(Dataset entries)
_____
Lemma coerce_annotation_dict_shapes_witness :
  _coerce_annotation_dict (PTuple [PStr "m"; PStr "a"])
  = OK (PDict (<["message" := PStr "m"]> (<["advice" := PStr "a"]> ∅)))
  /\ _coerce_annotation_dict (PInt 3)
     = Raise (AnnotationError (TypeNotSupported
         "Annotation type not supported: <class 'int'>")).
Proof.
  destruct coerce_annotation_dict_shapes as (Hseq & _ & Hother).
  split.
  - apply Hseq. reflexivity.
  - apply (Hother (PInt 3)); reflexivity.
Defined.

(** C10: a [str] of at least two characters is a sequence, so it is
    zipped character by character against the required keys: the result
    is [{'message': s[0], 'advice': s[1]}], which then passes
    validation. *)
Theorem coerce_string_keeps_two_characters (s : string) :
  (2 <= String.length s)%nat ->
  exists c0 c1 rest,
    s = String c0 (String c1 rest)
    /\ _coerce_annotation_dict (PStr s)
       = OK (PDict (<["message" := PStr (String c0 EmptyString)]>
                      (<["advice" := PStr (String c1 EmptyString)]> ∅)))
    /\ _validate_annotation
         (PDict (<["message" := PStr (String c0 EmptyString)]>
                   (<["advice" := PStr (String c1 EmptyString)]> ∅)))
       = OK tt.
Proof.
  intros Hlen. destruct s as [|c0 [|c1 rest]]; simpl in Hlen; try lia.
  exists c0, c1, rest. split; [reflexivity|]. split.
  - unfold _coerce_annotation_dict. cbn [sequence_items str_items].
    destruct (str_items rest); reflexivity.
  - rewrite validate_dict. case_decide as Hm; [reflexivity|].
    exfalso. apply Hm. apply missing_fields_empty.
    rewrite lookup_insert_eq, lookup_insert_ne, lookup_insert_eq by done.
    split; eauto.
Qed.

Lemma coerce_string_keeps_two_characters_witness :
  exists c0 c1 rest,
    "see docs" = String c0 (String c1 rest)
    /\ _coerce_annotation_dict (PStr "see docs")
       = OK (PDict (<["message" := PStr (String c0 EmptyString)]>
                      (<["advice" := PStr (String c1 EmptyString)]> ∅)))
    /\ _validate_annotation
         (PDict (<["message" := PStr (String c0 EmptyString)]>
                   (<["advice" := PStr (String c1 EmptyString)]> ∅)))
       = OK tt.
Proof.
  apply (coerce_string_keeps_two_characters "see docs"). simpl. lia.
Defined.

(** C3, as the code has it: validation raises exactly when the
    one-sided difference of the required keys minus the keys of the
    mapping is not empty; the one error carries all the missing keys; and
    when the validation of the annotation a call settles on raises, the
    call raises that error instead of forwarding to the assertion. *)
Theorem validate_annotation_raises_iff_missing :
  (forall d : gmap string pyval,
      (raises (_validate_annotation (PDict d)) <-> required_set ∖ dom d ≠ ∅)
      /\ (forall e,
            _validate_annotation (PDict d) = Raise e ->
            e = AnnotationError (MissingRequiredFields (required_set ∖ dom d)))
      /\ (forall k,
            k ∈ required_set ∖ dom d <->
            (k = "message" \/ k = "advice") /\ d !! k = None))
  /\ (forall args kwargs annotation args' kwargs' e,
        wrapper_annotation args kwargs = OK (annotation, args', kwargs') ->
        _validate_annotation annotation = Raise e ->
        wrapper args kwargs = Raised e
        /\ forall a m k, wrapper args kwargs <> Forwarded a m k).
Proof.
  split.
  - intros d. rewrite validate_dict. split; [|split].
    + case_decide as Hm; split.
      * intros [e He]. discriminate.
      * intros Hne. contradiction.
      * intros _. exact Hm.
      * intros _. eexists. reflexivity.
    + intros e. case_decide; intros He; [discriminate|]. by injection He.
    + intros k. rewrite elem_of_difference, required_set_elem, not_elem_of_dom.
      reflexivity.
  - intros args kwargs annotation args' kwargs' e Hw Hv.
    unfold wrapper. rewrite Hw, Hv. split; [reflexivity|discriminate].
Qed.

Lemma validate_annotation_raises_iff_missing_witness :
  wrapper [PBool true; PTuple [PStr "only a message"]] ∅
  = Raised (AnnotationError (MissingRequiredFields {["advice"]})).
Proof.
  destruct validate_annotation_raises_iff_missing as [_ Hwrap].
  refine (proj1 (Hwrap [PBool true; PTuple [PStr "only a message"]] ∅
                   (PDict {["message" := PStr "only a message"]})
                   [PBool true] ∅ _ _ _)).
  - reflexivity.
  - vm_compute. reflexivity.
Defined.

(** C3, as the claim has it, fails: with a key besides the two required
    ones the symmetric difference is not empty, and validation passes. *)
Lemma validate_annotation_ignores_extra_keys :
  let d : gmap string pyval :=
    <["message" := PStr "m"]> (<["advice" := PStr "a"]> {["extra" := PNone]}) in
  (required_set ∖ dom d) ∪ (dom d ∖ required_set) ≠ ∅
  /\ _validate_annotation (PDict d) = OK tt.
Proof.
  intros d. split.
  - intros Hempty.
    assert ("extra" ∈ (required_set ∖ dom d) ∪ (dom d ∖ required_set)) as Hin.
    { apply elem_of_union_r, elem_of_difference. split.
      - apply elem_of_dom. unfold d.
        rewrite !lookup_insert_ne, lookup_singleton_eq by done. eauto.
      - rewrite required_set_elem. intros [?|?]; discriminate. }
    rewrite Hempty in Hin. by apply elem_of_empty in Hin.
  - rewrite validate_dict. case_decide as Hm; [reflexivity|].
    exfalso. apply Hm, missing_fields_empty. unfold d.
    rewrite lookup_insert_eq, lookup_insert_ne, lookup_insert_eq by done.
    split; eauto.
Qed.









End Normalizer.

(** ** Lines, [split] and [dedent] *)

Section Lines.

Lemma newline_free_app (s t : string) :
  newline_free (s +:+ t) = newline_free s && newline_free t.
Proof.
  induction s as [|c s IH]; simpl; [reflexivity|].
  rewrite IH. by rewrite andb_assoc.
Qed.

Lemma split_lines_cons (c : ascii) (s : string) :
  Ascii.eqb c nl = false ->
  exists piece pieces,
    split_lines s = piece :: pieces
    /\ split_lines (String c s) = String c piece :: pieces.
Proof.
  intros Hc. simpl. rewrite Hc.
  destruct s as [|c' s']; simpl.
  - eauto.
  - destruct (Ascii.eqb c' nl); [eauto|].
    destruct (split_lines s'); eauto.
Qed.

Lemma split_lines_not_nil (s : string) : split_lines s <> [].
Proof.
  destruct s as [|c s]; simpl; [discriminate|].
  destruct (Ascii.eqb c nl); [discriminate|].
  destruct (split_lines s); discriminate.
Qed.

(** A line and its newline in front of a text split off as one piece. *)
Lemma split_lines_line (body rest : string) :
  newline_free body = true ->
  split_lines (body +:+ NL +:+ rest) = body :: split_lines rest.
Proof.
  induction body as [|c body IH]; simpl; intros Hfree.
  - reflexivity.
  - apply andb_prop in Hfree as [Hc Hbody].
    apply negb_true_iff in Hc. rewrite Hc.
    rewrite (IH Hbody). reflexivity.
Qed.

Lemma split_lines_newline_free (s : string) :
  newline_free s = true -> split_lines s = [s].
Proof.
  induction s as [|c s IH]; simpl; intros Hfree; [reflexivity|].
  apply andb_prop in Hfree as [Hc Hs].
  apply negb_true_iff in Hc. rewrite Hc, (IH Hs). reflexivity.
Qed.

Lemma join_cons (sep x y : string) (rest : list string) :
  join sep (x :: y :: rest) = x +:+ sep +:+ join sep (y :: rest).
Proof. reflexivity. Qed.

Lemma split_lines_join (pieces : list string) :
  pieces <> [] ->
  forallb newline_free pieces = true ->
  split_lines (join NL pieces) = pieces.
Proof.
  induction pieces as [|x [|y rest] IH]; intros Hne Hfree.
  - contradiction.
  - simpl in Hfree. apply andb_prop in Hfree as [Hx _].
    apply (split_lines_newline_free _ Hx).
  - rewrite join_cons.
    cbn [forallb] in Hfree. apply andb_prop in Hfree as [Hx Hrest].
    rewrite (split_lines_line _ _ Hx). f_equal.
    apply IH; [discriminate|exact Hrest].
Qed.

Lemma append_cons (c : ascii) (s t : string) :
  String c s +:+ t = String c (s +:+ t).
Proof. reflexivity. Qed.

Lemma append_empty_r (s : string) : s +:+ EmptyString = s.
Proof.
  induction s as [|c s IH]; [reflexivity|]. by rewrite append_cons, IH.
Qed.

Lemma append_assoc (s t u : string) : (s +:+ t) +:+ u = s +:+ t +:+ u.
Proof.
  induction s as [|c s IH]; [reflexivity|]. by rewrite !append_cons, IH.
Qed.

Lemma join_empty_cons (x : string) (rest : list string) :
  join EmptyString (x :: rest) = x +:+ join EmptyString rest.
Proof.
  destruct rest; [symmetry; apply append_empty_r|reflexivity].
Qed.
_____
WORK TO COMPLETE.
Pull out every line in the data above that has the word "induction".

TASK OUTPUT.
  induction s as [|c s IH]; simpl; [reflexivity|].
  induction body as [|c body IH]; simpl; intros Hfree.
  induction s as [|c s IH]; simpl; intros Hfree; [reflexivity|].
  induction pieces as [|x [|y rest] IH]; intros Hne Hfree.
  induction s as [|c s IH]; [reflexivity|]. by rewrite append_cons, IH.
  induction s as [|c s IH]; [reflexivity|]. by rewrite !append_cons, IH.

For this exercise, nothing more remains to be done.